• DIRECTIONS FOR THIS TASK
Only one stretch of the listing below is wanted: every line from the first to the line containing "the files that", set down exactly.

··· SUPPLIED DATA ···

(* ===== verification/Listeners.v ===== *)
(** * Listeners and their descriptors (src/tcplistener.go, src/internal/netutil/fd.go, parts of src/tcpservice.go and src/tnet.go)

    A listener is a socket of the standard library and the number of its descriptor,
    which [GetFD] finds.  The state is the table of descriptors of [Reuseport], with
    the files that close their number when they are collected: [DupFD] and [Restart]
    make such files.

    The theorems: [GetFD] in every case; which listeners become a service; and what
    becomes of the numbers that files own. *)

From Stdlib Require Import String.
From stdpp Require Import base gmap list numbers strings.
From S2P Require Import Prelude AsyncTimer Options NetFD NetAddr TcpService Reuseport.

Local Open Scope Z_scope.

Inductive lerr : Type :=
| LNil                    (* "listener is nil" *)
| LNoConn                 (* "type %T doesn't implement syscall.Conn interface" *)
| LRaw (e : Z)            (* "get raw connection fail" *)
| LInvalid                (* "invalid file descriptor" *)
| LControl (e : Z)        (* the error of [Control] *)
| LNotTCP                 (* "validate listener fail" *)
| LListen (e : Z)         (* the error of [net.Listen] *)
| LNoFile                 (* "not implement SyscallConn()" *)
| LFile (e : Z).          (* the error of [File] *)

#[export] Instance lerr_eq_dec : EqDecision lerr.
Proof. solve_decision. Defined.

(** ** Descriptors of sockets *)

(** What a socket answers: whether it is a [syscall.Conn], the error of [SyscallConn],
    the number that [Control] passes to its function, if it calls it, and its error. *)
Record syscallConn : Type := SyscallConn {
  sc_conn : bool;
  sc_raw : option Z;
  sc_sysfd : option Z;
  sc_control : option Z
}.

Definition GetFD (s : syscallConn) : Z * option lerr :=
  if negb (sc_conn s) then (-1, Some LNoConn)
  else
    match sc_raw s with
    | Some e => (-1, Some (LRaw e))
    | None =>
        let fd := default (-1) (sc_sysfd s) in
        if decide (fd = -1) then (-1, Some LInvalid) else (fd, LControl <$> sc_control s)
    end.

(** [File] duplicates the descriptor of the socket; the file is forgotten. *)
Definition DupFD (newfd : gmap Z sock → Z) (has_File : bool) (sockfd : Z) : MP (Z * option lerr) :=
  if negb has_File then mret (-1, Some LNoFile)
  else
    f ← FilePacketConn newfd sockfd;
    match f with
    | Err (RErrno e) => mret (-1, Some (LFile e))
    | Err _ => mret (-1, Some LInvalid)
    | Ok fd => _ ← NewFile fd; mret (fd, None)
    end.

(** ** Listeners *)

(** A listener of the standard library: its descriptor, what it answers, its address. *)
Record libListener : Type := LibListener { ll_fd : Z; ll_conn : syscallConn; ll_addr : Addr }.

Record tcpListener : Type := TcpListener {
  tl_fd : Z;
  tl_fdtype : fdType;
  tl_sock : libListener;
  tl_network : string;
  tl_laddr : Addr
}.

Definition tl_FD (t : tcpListener) : Z := tl_fd t.
Definition tl_Addr (t : tcpListener) : Addr := tl_laddr t.

Definition newListener (l : libListener) : result lerr tcpListener :=
  match GetFD (ll_conn l) with
  | (_, Some e) => Err e
  | (fd, None) => Ok (TcpListener fd fdListen l (Network (ll_addr l)) (ll_addr l))
  end.

(** [net.Listen] is a parameter. *)
Definition listenTCP (net_Listen : string → string → MP (result Z libListener)) (network address : string) : MP (result lerr tcpListener) :=
  ln ← net_Listen network address;
  match ln with
  | Err e => mret (Err (LListen e))
  | Ok ln => mret (newListener ln)
  end.

Definition Listen := listenTCP.

(** ** Services *)

(** [net.Listener]: nil, made by [Listen], or another. *)
Inductive netListener : Type := NilListener | OurListener (t : tcpListener) | OtherListener (l : libListener).

(** A service: its listener, handler, options and state. *)
Definition new_service {H} (ln : tcpListener) (handler : option H) (opt : list (Option H)) :
    tcpListener * option H * options H * tcpservice :=
  (ln, handler, newOptions opt, newTCPService).

Definition NewTCPService {H} (listener : netListener) (handler : option H) (opt : list (Option H)) :
    result lerr (tcpListener * option H * options H * tcpservice) :=
  match listener with
  | NilListener => Err LNil
  | OurListener ln => Ok (new_service ln handler opt)
  | OtherListener l =>
      match ValidateTCP (ll_addr l) with
      | Err _ => Err LNotTCP
      | Ok _ =>
          match newListener l with
          | Err e => Err e
          | Ok ln => Ok (new_service ln handler opt)
          end
      end
  end.

(** The descriptors in [Restart]: a file for the listener, which the child inherits;
    when the child has started the listener is closed. *)
Definition restart_fds (ln : tcpListener) (starts : bool) : MP bool :=
  _ ← NewFile (tl_FD ln);
  if starts then _ ← rp_Close (ll_fd (tl_sock ln)); mret true else mret false.

(** ** What holds *)

(** A socket of the standard library that is open: it answers its descriptor. *)
Definition answers_fd (s : syscallConn) (fd : Z) : Prop :=
  sc_conn s = true ∧ sc_raw s = None ∧ sc_sysfd s = Some fd ∧ sc_control s = None ∧ fd ≠ -1.

(** [GetFD] succeeds exactly for a socket that answers its descriptor. *)
Lemma GetFD_ok s fd : GetFD s = (fd, None) ↔ answers_fd s fd.
Proof.
  unfold GetFD, answers_fd. destruct s as [[] [] [v|] [c|]]; simpl; (split; [|by intros (? & ? & ? & ? & ?); simplify_eq; rewrite ?decide_False]);
    repeat case_decide; intros; simplify_eq; auto.
Qed.

(** A service is made of the listeners of the library as they are, and of other
    listeners on TCP that answer their descriptor; with the options in order. *)
Lemma NewTCPService_ok {H} listener (handler : option H) opt ln h o s :
  NewTCPService listener handler opt = Ok (ln, h, o, s) ↔
  h = handler ∧ o = newOptions opt ∧ s = newTCPService ∧
  (listener = OurListener ln ∨
   ∃ l fd, listener = OtherListener l ∧ Network (ll_addr l) ∈ ["tcp"; "tcp4"; "tcp6"]%string ∧ answers_fd (ll_conn l) fd ∧
           ln = TcpListener fd fdListen l (Network (ll_addr l)) (ll_addr l)).
Proof.
  unfold NewTCPService, newListener, ValidateTCP, new_service. destruct listener as [|t|l].
  - split; [done|]. intros (_ & _ & _ & [?|(? & ? & ? & _)]); done.
  - split; [intros [= <- <- <- <-]; auto|]. intros (-> & -> & -> & [[= ->]|(? & ? & ? & _)]); done.
  - case_decide as Hn.
    + destruct (GetFD (ll_conn l)) as [fd [e|]] eqn:E.
      * split; [done|]. intros (_ & _ & _ & [?|(l' & fd' & [= <-] & _ & Ha & _)]); [done|]. apply GetFD_ok in Ha. congruence.
      * split.
        -- intros [= <- <- <- <-]. split_and!; auto. right. exists l, fd. split_and!; auto. by apply GetFD_ok.
        -- intros (-> & -> & -> & [?|(l' & fd' & [= <-] & _ & Ha & ->)]); [done|]. apply GetFD_ok in Ha. congruence.
    + split; [done|]. intros (_ & _ & _ & [?|(l' & fd' & [= <-] & ? & _)]); done.
Qed.

(** [listenTCP] keeps a socket that does not answer its descriptor open. *)
Lemma listenTCP_keeps_socket net_Listen network address p l p' e :
  net_Listen network address p = Ret (Ok l, p') → GetFD (ll_conn l) = (-1, Some e) →
  listenTCP net_Listen network address p = Ret (Err e, p').
Proof. intros Hr Hg. unfold listenTCP. mrun Hr. unfold newListener. by rewrite Hg. Qed.

Lemma collect_closes fd p : fd ∈ ps_files p → ∃ p', collect p = Ret ((), p') ∧ ps_fds p' !! fd = None.
Proof.
  intros Hin. eexists. split; [done|]. simpl. induction (ps_files p) as [|f fs IH]; [by apply elem_of_nil in Hin|].
  simpl. apply lookup_delete_None. apply elem_of_cons in Hin as [->|Hin]; auto.
Qed.

(** The number that [DupFD] returns is open, until its file is collected. *)
Theorem dup_fd_is_collected newfd sockfd p :
  (∀ t, t !! newfd t = None ∧ newfd t ≠ -1) →
  (∃ s, ps_fds p !! sockfd = Some s) → hd 0 (ps_answers p) = 0 →
  ∃ fd p1 p2, DupFD newfd true sockfd p = Ret ((fd, None), p1) ∧ is_Some (ps_fds p1 !! fd) ∧
              collect p1 = Ret ((), p2) ∧ ps_fds p2 !! fd = None.
Proof.
  intros Hnew [s Hs] Ha. unfold DupFD, FilePacketConn; simpl. rewrite bind_assoc_run. mpure. rewrite bind_assoc_run. mpure.
  simpl. rewrite Hs, decide_True by done. rewrite bind_assoc_run. mpure. mpure. unfold NewFile. rewrite bind_assoc_run. mpure. mpure.
  match goal with |- ∃ fd p1 p2, mret _ ?q = _ ∧ _ =>
    destruct (collect_closes (newfd (ps_fds p)) q) as (p2 & Hc & Hn); [by left|exists (newfd (ps_fds p)), q, p2] end.
  simpl. rewrite lookup_insert_eq. eauto.
Qed.

(** After [Restart] a file owns the number of the listener, whether the child has
    started or not.  Collecting it closes the listener of a service that goes on, or
    whatever was opened under the number since the listener was closed. *)
Theorem restart_file_closes_listener ln starts p :
  ll_fd (tl_sock ln) = tl_fd ln →
  ∃ p', restart_fds ln starts p = Ret (starts, p') ∧
        (if starts then ps_fds p' = delete (tl_fd ln) (ps_fds p) else ps_fds p' = ps_fds p) ∧
        ∀ other p2, collect (set_fds (<[tl_fd ln := other]> (ps_fds p')) p') = Ret ((), p2) → ps_fds p2 !! tl_fd ln = None.
Proof.
  intros Hfd. unfold restart_fds, NewFile, tl_FD, rp_Close. rewrite bind_assoc_run. mpure. mpure.
  destruct starts.
  all: eexists; split; [reflexivity|].
  all: split; [simpl; by rewrite ?Hfd|].
  all: intros other p2 [= <-]; simpl; apply lookup_delete_eq.
Qed.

···

• REPLY
(* ===== verification/Listeners.v ===== *)
(** * Listeners and their descriptors (src/tcplistener.go, src/internal/netutil/fd.go, parts of src/tcpservice.go and src/tnet.go)

    A listener is a socket of the standard library and the number of its descriptor,
    which [GetFD] finds.  The state is the table of descriptors of [Reuseport], with
    the files that close their number when they are collected: [DupFD] and [Restart]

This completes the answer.